(Records contained in a dataset)
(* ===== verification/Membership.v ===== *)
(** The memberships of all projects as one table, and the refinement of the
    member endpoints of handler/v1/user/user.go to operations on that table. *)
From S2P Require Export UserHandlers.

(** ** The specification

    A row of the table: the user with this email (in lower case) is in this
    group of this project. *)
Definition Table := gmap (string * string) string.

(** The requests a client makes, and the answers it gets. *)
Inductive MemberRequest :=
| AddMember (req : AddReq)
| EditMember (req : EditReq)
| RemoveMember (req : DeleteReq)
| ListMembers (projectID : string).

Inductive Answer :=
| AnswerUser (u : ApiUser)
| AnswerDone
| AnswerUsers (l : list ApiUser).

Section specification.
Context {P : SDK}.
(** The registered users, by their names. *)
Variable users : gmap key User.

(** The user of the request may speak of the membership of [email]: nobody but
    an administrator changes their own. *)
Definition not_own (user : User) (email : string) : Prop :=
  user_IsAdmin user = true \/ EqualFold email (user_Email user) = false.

• [Work to be completed]:
Nothing should appear in the answer except the lines from the one with "(** The requests" through the final line of the records, written exactly.

• [Answer for this exercise]:
(** The requests a client makes, and the answers it gets. *)
Inductive MemberRequest :=
| AddMember (req : AddReq)
| EditMember (req : EditReq)
| RemoveMember (req : DeleteReq)
| ListMembers (projectID : string).

Inductive Answer :=
| AnswerUser (u : ApiUser)
| AnswerDone
| AnswerUsers (l : list ApiUser).

Section specification.
Context {P : SDK}.
(** The registered users, by their names. *)
Variable users : gmap key User.

(** The user of the request may speak of the membership of [email]: nobody but
    an administrator changes their own. *)
Definition not_own (user : User) (email : string) : Prop :=
  user_IsAdmin user = true \/ EqualFold email (user_Email user) = false.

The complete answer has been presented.